Since the policy of incremental urban redevelopment proposed in 2016 in Guangzhou, previous studies on urban redevelopment in China have left many questions to be addressed. This research aims to make theoretical contribution to recent debates on property-led redevelopment in China and its possible outcome-gentrification. By examining recent urban redevelopment cases in the inner-city Guangzhou, it tries to get a better understanding of current policy transformation (from large-scale demolition to incremental urban redevelopment) and practices of urban redevelopment in China, aiming to shed some light on urban redevelopment and governance in the global South.

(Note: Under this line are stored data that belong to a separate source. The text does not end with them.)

(* ===== verification/Router.v ===== *)
(** * Router

    Model of [http_server/src/chttp_server_route.c]: validation and
    registration of routes, matching of a path against a pattern with [:name]
    segments, and the choice of the route of a request.

    A C string is the list of its bytes without the terminator, a cursor into
    it is what is left of it.  Handlers, middleware and user pointers are
    opaque numbers, [None] for [NULL]; the array of routes with its counter is
    a list.  The limits of the WebSocket framing belong to the network library
    and are parameters. *)

From S2P Require Import Prelude.

Module Router.

Definition CHTTP_METHOD_GET : Z := 1.
Definition CHTTP_METHOD_HEAD : Z := 2.
Definition CHTTP_METHOD_POST : Z := 3.
Definition CHTTP_METHOD_PUT : Z := 4.
Definition CHTTP_METHOD_DELETE : Z := 5.
Definition CHTTP_METHOD_PATCH : Z := 6.
Definition CHTTP_METHOD_OPTIONS : Z := 7.

Definition CHTTP_SERVER_DEFAULT_WEBSOCKET_FRAME_BYTES : Z := 64 * 1024.

Class WebsocketLimits := {
  CNET_WEBSOCKET_MAX_HEADER_BYTES : Z;
  CNET_WEBSOCKET_MIN_FRAME_BYTES : Z;
}.

(** Characters of a pattern. *)
Definition SLASH : Z := 47.
Definition COLON : Z := 58.
Definition STAR : Z := 42.
Definition QUESTION : Z := 63.
Definition HASH : Z := 35.

(** ** State *)

Record route_config := {
  sc_max_target_bytes : Z;
  sc_route_capacity : Z;
  sc_max_route_param_count : Z;
  sc_max_route_param_bytes : Z;
  sc_max_route_middleware_count : Z;
  sc_max_send_bytes : Z;
}.

(** The handler of a route: the application's, or
    [chttp_server_websocket_upgrade_required]. *)
Inductive route_handler :=
  | UserHandler (fn : Z)
  | WebsocketUpgradeRequired.

Record chttp_server_route_record := {
  rr_method : Z;
  rr_path : list Z;
  rr_middleware : list (option Z);
  rr_param_count : Z;
  rr_handler : route_handler;
  rr_user : Z;
  rr_body_open : option Z;
  rr_body_close : option Z;
  rr_jwt_bearer_validator : option Z;
  rr_websocket_open : option Z;
  rr_websocket_event : option Z;
  rr_websocket_max_frame_bytes : Z;
  rr_websocket_max_message_bytes : Z;
  rr_websocket_max_buffered_input_bytes : Z;
  rr_websocket_user : Z;
  rr_websocket : bool;
  rr_dynamic : bool;
}.

#[export] Instance eta_route_record : Eta chttp_server_route_record :=
  fun r => Build_chttp_server_route_record (rr_method r) (rr_path r) (rr_middleware r)
    (rr_param_count r) (rr_handler r) (rr_user r) (rr_body_open r) (rr_body_close r)
    (rr_jwt_bearer_validator r) (rr_websocket_open r) (rr_websocket_event r)
    (rr_websocket_max_frame_bytes r) (rr_websocket_max_message_bytes r)
    (rr_websocket_max_buffered_input_bytes r) (rr_websocket_user r) (rr_websocket r)
    (rr_dynamic r).
#[export] Instance set_rr_jwt_bearer_validator : Setter rr_jwt_bearer_validator. Proof. mk_setter. Defined.
#[export] Instance set_rr_websocket_open : Setter rr_websocket_open. Proof. mk_setter. Defined.
#[export] Instance set_rr_websocket_event : Setter rr_websocket_event. Proof. mk_setter. Defined.
#[export] Instance set_rr_websocket_max_frame_bytes : Setter rr_websocket_max_frame_bytes. Proof. mk_setter. Defined.
#[export] Instance set_rr_websocket_max_message_bytes : Setter rr_websocket_max_message_bytes. Proof. mk_setter. Defined.
#[export] Instance set_rr_websocket_max_buffered_input_bytes : Setter rr_websocket_max_buffered_input_bytes. Proof. mk_setter. Defined.
#[export] Instance set_rr_websocket_user : Setter rr_websocket_user. Proof. mk_setter. Defined.
#[export] Instance set_rr_websocket : Setter rr_websocket. Proof. mk_setter. Defined.

Record chttp_server_impl := {
  sv_config : route_config;
  sv_routes : list chttp_server_route_record;
  sv_start_called : bool;
}.

#[export] Instance eta_server_impl : Eta chttp_server_impl :=
  fun s => Build_chttp_server_impl (sv_config s) (sv_routes s) (sv_start_called s).
#[export] Instance set_sv_routes : Setter sv_routes. Proof. mk_setter. Defined.

Record chttp_server_route_options := {
  ro_method : Z;
  ro_path : option (list Z);
  ro_middleware : option (list (option Z));
  ro_middleware_count : Z;
  ro_handler : option route_handler;
  ro_user : Z;
  ro_body_open : option Z;
  ro_body_close : option Z;
}.

(** ** Validation *)

Definition chttp_server_method_valid (method : Z) : bool :=
  (CHTTP_METHOD_GET <=? method) && (method <=? CHTTP_METHOD_OPTIONS).

Definition chttp_server_param_name_char (value : Z) : bool :=
  ((97 <=? value) && (value <=? 122)) || ((65 <=? value) && (value <=? 90)) ||
  ((48 <=? value) && (value <=? 57)) || (value =? 95).

(** The segment up to the next [/] and the rest from it on:
    [end = strchr(segment, '/')], or the end of the string. *)
Fixpoint break_slash (s : list Z) : list Z * list Z :=
  match s with
  | [] => ([], [])
  | c :: rest =>
    if c =? SLASH then ([], s)
    else let '(segment, rest) := break_slash rest in (c :: segment, rest)
  end.

Definition has_char (c : Z) (s : list Z) : bool := existsb (fun x => x =? c) s.

(** The [while] loop of [chttp_server_route_validate]; every round takes a
    [/] off the path, so its length is enough fuel.  [None] is out of fuel. *)
Fixpoint route_validate_loop (fuel : nat) (config : route_config) (cursor : list Z)
    (param_count param_name_bytes : Z) : option (outcome Z) :=
  match cursor with
  | [] => Some (Ok param_count)
  | c :: cursor =>
    match fuel with
    | O => None
    | S fuel =>
      if negb (c =? SLASH) then Some (Err SALTS_EINVAL)
      else
        let '(segment, rest) := break_slash cursor in
        match segment with
        | first :: name =>
          if first =? COLON then
            if zlen name =? 0 then Some (Err SALTS_EINVAL)
            else if negb (forallb chttp_server_param_name_char name) then Some (Err SALTS_EINVAL)
            else
              let name_size := zlen name + 1 in
              if (param_count =? sc_max_route_param_count config) ||
                 (sc_max_route_param_bytes config <? param_name_bytes) ||
                 (sc_max_route_param_bytes config - param_name_bytes <? name_size)
              then Some (Err SALTS_ENOBUFS)
              else
                route_validate_loop fuel config rest (param_count + 1)
                  (param_name_bytes + name_size)
          else if has_char COLON segment then Some (Err SALTS_EINVAL)
          else route_validate_loop fuel config rest param_count param_name_bytes
        | [] => route_validate_loop fuel config rest param_count param_name_bytes
        end
    end
  end.

(** [*out_param_count]. *)
Definition chttp_server_route_validate (server : chttp_server_impl) (method : Z)
    (path : option (list Z)) : option (outcome Z) :=
  match path with
  | None | Some [] => Some (Err SALTS_EINVAL)
  | Some path =>
    if negb (chttp_server_method_valid method) then Some (Err SALTS_EINVAL)
    else if bytes_eqb path [STAR] then
      if negb (method =? CHTTP_METHOD_OPTIONS) then Some (Err SALTS_EINVAL) else Some (Ok 0)
    else if negb (zth path 0 =? SLASH) || has_char QUESTION path || has_char HASH path
    then Some (Err SALTS_EINVAL)
    else if sc_max_target_bytes (sv_config server) <? zlen path
    then Some (Err SALTS_ENAMETOOLONG)
    else route_validate_loop (length path) (sv_config server) path 0 0
  end.

(** ** Registration *)

Definition is_none {A} (o : option A) : bool := match o with None => true | Some _ => false end.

Manqi is a research student at the Bartlett School of Planning under the supervision of Prof. Fulong Wu and Dr. Fangzhu Zhang. Her research focuses on the transformation of urban redevelopment in post-reform China based on the theoretical framework of property-led redevelopment and gentrification. Manqi got her master degree MSc International Planning from UCL in 2017. Before returning to UCL for pursuing a Ph.D. in Planning Studies, she worked as an urban planner (intern) at the Renewal Bureau in Guangzhou and ICMA in Washington, D.C.
Manqi intends to further develop her academic interest in urban governance in China through the lens of urban redevelopment to improve the understanding of different roles and complex interactions among the actors as well as gentrification in the Chinese context to shed light on urban redevelopment in the global South.